THE TASK> Using the data below, return the stretch from the line that contains "Fixpoint parse_qname_loop (fuel" through the line that contains "else if u8 b <=? 63 then", both included, exactly as it stands and nothing beyond it.
____ DATA FOR REVIEW
(* ===== verification/Parser.v ===== *)
(** * The DNS wire parser

    [src/cilium-mini-rs/src/parser.rs]: every function of the file, with its
    early returns in the order of the code.  Slices and [usize] additions are
    checked ([Fault] is a Rust panic); the [while] loops run on fuel and
    running out of it is a fault too, so "does not fault" includes
    termination.  The log macros are not modelled. *)

From Stdlib Require Import Strings.Byte NArith ZArith Lia.
From stdpp Require Import base tactics numbers list strings.
From S2P Require Import Prelude RustStd Common Proto.

Local Open Scope Z_scope.

(** ** Errors *)

Inductive DnsParseError :=
  | UnexpectedEndOfPayload
  | InvalidLabelLength (len : nat)
  | LabelExceedsMaxLen
  | NonAsciiDomainName
  | UnsupportedAddressFamily (af : Z)
  | FormatError.

#[export] Instance DnsParseError_eq_dec : EqDecision DnsParseError.
Proof. solve_decision. Defined.

(** [impl fmt::Display for DnsParseError] *)
Definition DnsParseError_fmt (e : DnsParseError) : list byte :=
  match e with
  | UnexpectedEndOfPayload => bytes_of "Unexpected end of DNS payload (truncated packet)"
  | InvalidLabelLength len =>
      bytes_of "Invalid label length: " ++ dec (Z.of_nat len) ++ bytes_of " (> 63)"
  | LabelExceedsMaxLen => bytes_of "Label exceeds maximum domain length (255)"
  | NonAsciiDomainName => bytes_of "Non-ASCII character in domain name"
  | UnsupportedAddressFamily af => bytes_of "Unsupported address family: " ++ dec af
  | FormatError => bytes_of "Failed to format IP address string"
  end.

(** ** The DNS header *)

Record DnsHdr := {
  transaction_id : Z;
  flags : Z;
  questions : Z;
  answer_rrs : Z;
  authority_rrs : Z;
  additional_rrs : Z
}.

(** [DnsHdr::LEN = mem::size_of::<Self>()] *)
Definition DnsHdr_LEN : nat :=
  size_of (CStruct 1 [("transaction_id", CU16); ("flags", CU16); ("questions", CU16);
                      ("answer_rrs", CU16); ("authority_rrs", CU16);
                      ("additional_rrs", CU16)]%string).

(** [u16::from_be_bytes([l[i], l[i + 1]])] *)
Definition u16_at (l : list byte) (i : nat) : outcome DnsParseError Z :=
  let? hi := index l i in
  let? j := uadd i 1 in
  let? lo := index l j in
  Ok (be_Z [hi; lo]).

Definition DnsHdr_from (payload : list byte) : outcome DnsParseError DnsHdr :=
  if (length payload <? DnsHdr_LEN)%nat then Err UnexpectedEndOfPayload
  else
    let? transaction_id := u16_at payload 0 in
    let? flags := u16_at payload 2 in
    let? questions := u16_at payload 4 in
    let? answer_rrs := u16_at payload 6 in
    let? authority_rrs := u16_at payload 8 in
    let? additional_rrs := u16_at payload 10 in
    Ok {| transaction_id := transaction_id; flags := flags; questions := questions;
          answer_rrs := answer_rrs; authority_rrs := authority_rrs;
          additional_rrs := additional_rrs |}.

(** ** Record types *)

Inductive RecordType :=
  | RT_A
  | RT_CNAME
  | RT_AAAA
  | RT_UNSUPPORTED (other : Z).

(** [impl TryFrom<u16> for RecordType] *)
Definition RecordType_try_from (val : Z) : outcome DnsParseError RecordType :=
  if val =? 1 then Ok RT_A
  else if val =? 5 then Ok RT_CNAME
  else if val =? 28 then Ok RT_AAAA
  else Ok (RT_UNSUPPORTED val).

(** ** The slot *)

Definition reset_slot (slot : DnsResponse) : DnsResponse :=
  let slot := set_src_ip [] slot in
  let slot := set_dst_ip [] slot in
  let slot := set_domain_name [] slot in
  let slot := set_resolved_ip [] slot in
  let slot := set_resolved_ip_raw [] slot in
  let slot := set_src_port 0 slot in
  let slot := set_dst_port 0 slot in
  let slot := set_ip_family 0 slot in
  set_timestamp_ns 0 slot.

(** [write!(out, ...).map_err(|_| FormatError)] *)
Definition write_fmt (text : list byte) : prog (list byte) DnsParseError unit :=
  prog_map_err (write_str text) FormatError.

(** ** Addresses *)

Definition parse_ip (raw_ip : RawIpAddr) : prog (list byte) DnsParseError unit :=
  if family raw_ip =? AF_INET then
    let! b0 := lift (index (bytes raw_ip) 0) in
    let! b1 := lift (index (bytes raw_ip) 1) in
    let! b2 := lift (index (bytes raw_ip) 2) in
    let! b3 := lift (index (bytes raw_ip) 3) in
    do! write_fmt (ipv4_display b0 b1 b2 b3) in
    ret tt
  else if family raw_ip =? AF_INET6 then
    do! write_fmt (ipv6_display (bytes raw_ip)) in
    ret tt
  else throw (UnsupportedAddressFamily (family raw_ip)).

(** ** QNAME *)

(** [while offset < payload.len() { ... } Err(UnexpectedEndOfPayload)] *)
Fixpoint parse_qname_loop (fuel : nat) (payload : list byte)
    (offset total_domain_len : nat) : prog (list byte) DnsParseError nat :=
  match fuel with
  | O => crash OutOfFuel
  | S fuel =>
    if (offset <? length payload)%nat then
      let! b := lift (index payload offset) in
      let label_len := usize_of_u8 b in
      if (label_len =? 0)%nat then lift (uadd offset 1)
      else if (63 <? label_len)%nat then throw (InvalidLabelLength label_len)
      else
      let! label_start := lift (uadd offset 1) in
      let! label_end := lift (uadd label_start label_len) in
      if (length payload <? label_end)%nat then throw UnexpectedEndOfPayload
      else
      let! added := lift (uadd label_len 1) in
      let! total_domain_len := lift (uadd total_domain_len added) in
      if (255 <? total_domain_len)%nat then throw LabelExceedsMaxLen
      else
      let! label_bytes := lift (slice_range payload label_start label_end) in
      if negb (is_ascii label_bytes) then throw NonAsciiDomainName
      else
      let! out := gets id in
      do! (if bool_decide (out = []) then ret tt
           else modify (fun out => out ++ [dot])) in
      let! label_str := lift (map_err (from_utf8 label_bytes) NonAsciiDomainName) in
      do! modify (fun out => out ++ label_str) in
      parse_qname_loop fuel payload label_end total_domain_len
    else throw UnexpectedEndOfPayload
  end.

Definition parse_qname (payload : list byte) : prog (list byte) DnsParseError nat :=
  if bool_decide (payload = []) then throw UnexpectedEndOfPayload
  else parse_qname_loop (S (length payload)) payload 0 0.

(** ** Answer records *)

Definition COMPRESSION_MASK : Z := 192.

Fixpoint skip_name_loop (fuel : nat) (payload : list byte) (offset : nat)
    : outcome DnsParseError nat :=
  match fuel with
  | O => Fault OutOfFuel
  | S fuel =>
    if (offset <? length payload)%nat then
      let? b := index payload offset in
      if Z.land (u8 b) COMPRESSION_MASK =? COMPRESSION_MASK then
        let? next := uadd offset 2 in
        if (length payload <? next)%nat then Err UnexpectedEndOfPayload
        else uadd offset 2
      else if u8 b =? 0 then uadd offset 1
      else if u8 b <=? 63 then
        let label_len := usize_of_u8 b in
        let? o := uadd offset 1 in
        let? next_offset := uadd o label_len in
        if (length payload <? next_offset)%nat then Err UnexpectedEndOfPayload
        else skip_name_loop fuel payload next_offset
      else Err (InvalidLabelLength (usize_of_u8 b))
    else Err UnexpectedEndOfPayload
  end.

Definition skip_name (payload : list byte) : outcome DnsParseError nat :=
  skip_name_loop (S (length payload)) payload 0.

Definition RR_FIXED_HDR_LEN : nat := 10.

(** The [match rtype] of one answer record. *)
Definition parse_rr_data (rtype : RecordType) (rdlength : nat) (rdata : list byte)
    : prog DnsResponse DnsParseError unit :=
  match rtype with
  | RT_A =>
      if negb (rdlength =? 4)%nat then throw UnexpectedEndOfPayload
      else
      let! b0 := lift (index rdata 0) in
      let! b1 := lift (index rdata 1) in
      let! b2 := lift (index rdata 2) in
      let! b3 := lift (index rdata 3) in
      do! zoom resolved_ip set_resolved_ip (write_fmt (ipv4_display b0 b1 b2 b3)) in
      let! head := lift (slice_to rdata 4) in
      do! modify (fun slot => set_resolved_ip_raw (resolved_ip_raw slot ++ head) slot) in
      modify (set_ip_family AF_INET)
  | RT_AAAA =>
      if negb (rdlength =? 16)%nat then throw UnexpectedEndOfPayload
      else
      (* copy_from_slice panics on a length mismatch *)
      let! octets := (if (length rdata =? 16)%nat then ret rdata else crash SliceIndex) in
      do! zoom resolved_ip set_resolved_ip (write_fmt (ipv6_display octets)) in
      do! modify (fun slot => set_resolved_ip_raw (resolved_ip_raw slot ++ octets) slot) in
      modify (set_ip_family AF_INET6)
  | RT_CNAME => ret tt
  | RT_UNSUPPORTED _ => ret tt
  end.

(** [for _ in 0..anscount { ... }]: [n] is the number of iterations left. *)
Fixpoint parse_rdata_loop (n : nat) (payload : list byte) (offset : nat)
    : prog DnsResponse DnsParseError unit :=
  match n with
  | O => ret tt
  | S n =>
    if (length payload <=? offset)%nat then throw UnexpectedEndOfPayload
    else
    let! rest := lift (slice_from payload offset) in
    let! offset := lift (skip_name rest) in
    let! fixed_end := lift (uadd offset RR_FIXED_HDR_LEN) in
    if (length payload <? fixed_end)%nat then throw UnexpectedEndOfPayload
    else
    let! rtype_val := lift (u16_at payload offset) in
    let! rtype := lift (RecordType_try_from rtype_val) in
    let! o8 := lift (uadd offset 8) in
    let! rdlength_val := lift (u16_at payload o8) in
    let rdlength := Z.to_nat rdlength_val in
    let! offset := lift (uadd offset RR_FIXED_HDR_LEN) in
    let! data_end := lift (uadd offset rdlength) in
    if (length payload <? data_end)%nat then throw UnexpectedEndOfPayload
    else
    let! rdata := lift (slice_range payload offset data_end) in
    do! parse_rr_data rtype rdlength rdata in
    let! offset := lift (uadd offset rdlength) in
    parse_rdata_loop n payload offset
  end.

Definition parse_rdata (payload : list byte) (anscount : Z)
    : prog DnsResponse DnsParseError unit :=
  if bool_decide (payload = []) then throw UnexpectedEndOfPayload
  else parse_rdata_loop (Z.to_nat anscount) payload 0.

(** ** The entry point *)

Definition parse_dns_into (raw_event : RawDnsEvent) : prog DnsResponse DnsParseError unit :=
  do! modify reset_slot in
  do! zoom src_ip set_src_ip (parse_ip (ev_src_ip raw_event)) in
  do! zoom dst_ip set_dst_ip (parse_ip (ev_dst_ip raw_event)) in
  do! modify (set_src_port (ev_src_port raw_event)) in
  do! modify (set_dst_port (ev_dst_port raw_event)) in
  do! modify (set_timestamp_ns (ev_timestamp_ns raw_event)) in
  let total_len := Z.to_nat (payload_len raw_event) in
  if (total_len <? DnsHdr_LEN)%nat then throw UnexpectedEndOfPayload
  else
  let! dns_payload := lift (slice_to (payload raw_event) total_len) in
  let! qname_payload := lift (slice_from dns_payload DnsHdr_LEN) in
  let! qname_len := zoom domain_name set_domain_name (parse_qname qname_payload) in
  let! hdr := lift (DnsHdr_from dns_payload) in
  let anscount := answer_rrs hdr in
  let! o := lift (uadd DnsHdr_LEN qname_len) in
  let! rdata_offset := lift (uadd o 4) in
  if (total_len <? rdata_offset)%nat then throw UnexpectedEndOfPayload
  else
  let! rdata_payload := lift (slice_from dns_payload rdata_offset) in
  do! parse_rdata rdata_payload anscount in
  ret tt.

(** ** Automation *)

Lemma runs_write_fmt text out (Q : list byte -> unit -> Prop) R :
  Q (out ++ text) tt -> runs (write_fmt text) out Q R.
Proof. done. Qed.

(** [run_step] extended to the formatting of this file. *)
Ltac parser_step := first [apply runs_write_fmt | run_step].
________
EXPECTED OUTPUT>
Fixpoint parse_qname_loop (fuel : nat) (payload : list byte)
    (offset total_domain_len : nat) : prog (list byte) DnsParseError nat :=
  match fuel with
  | O => crash OutOfFuel
  | S fuel =>
    if (offset <? length payload)%nat then
      let! b := lift (index payload offset) in
      let label_len := usize_of_u8 b in
      if (label_len =? 0)%nat then lift (uadd offset 1)
      else if (63 <? label_len)%nat then throw (InvalidLabelLength label_len)
      else
      let! label_start := lift (uadd offset 1) in
      let! label_end := lift (uadd label_start label_len) in
      if (length payload <? label_end)%nat then throw UnexpectedEndOfPayload
      else
      let! added := lift (uadd label_len 1) in
      let! total_domain_len := lift (uadd total_domain_len added) in
      if (255 <? total_domain_len)%nat then throw LabelExceedsMaxLen
      else
      let! label_bytes := lift (slice_range payload label_start label_end) in
      if negb (is_ascii label_bytes) then throw NonAsciiDomainName
      else
      let! out := gets id in
      do! (if bool_decide (out = []) then ret tt
           else modify (fun out => out ++ [dot])) in
      let! label_str := lift (map_err (from_utf8 label_bytes) NonAsciiDomainName) in
      do! modify (fun out => out ++ label_str) in
      parse_qname_loop fuel payload label_end total_domain_len
    else throw UnexpectedEndOfPayload
  end.

Definition parse_qname (payload : list byte) : prog (list byte) DnsParseError nat :=
  if bool_decide (payload = []) then throw UnexpectedEndOfPayload
  else parse_qname_loop (S (length payload)) payload 0 0.

(** ** Answer records *)

Definition COMPRESSION_MASK : Z := 192.

Fixpoint skip_name_loop (fuel : nat) (payload : list byte) (offset : nat)
    : outcome DnsParseError nat :=
  match fuel with
  | O => Fault OutOfFuel
  | S fuel =>
    if (offset <? length payload)%nat then
      let? b := index payload offset in
      if Z.land (u8 b) COMPRESSION_MASK =? COMPRESSION_MASK then
        let? next := uadd offset 2 in
        if (length payload <? next)%nat then Err UnexpectedEndOfPayload
        else uadd offset 2
      else if u8 b =? 0 then uadd offset 1
      else if u8 b <=? 63 then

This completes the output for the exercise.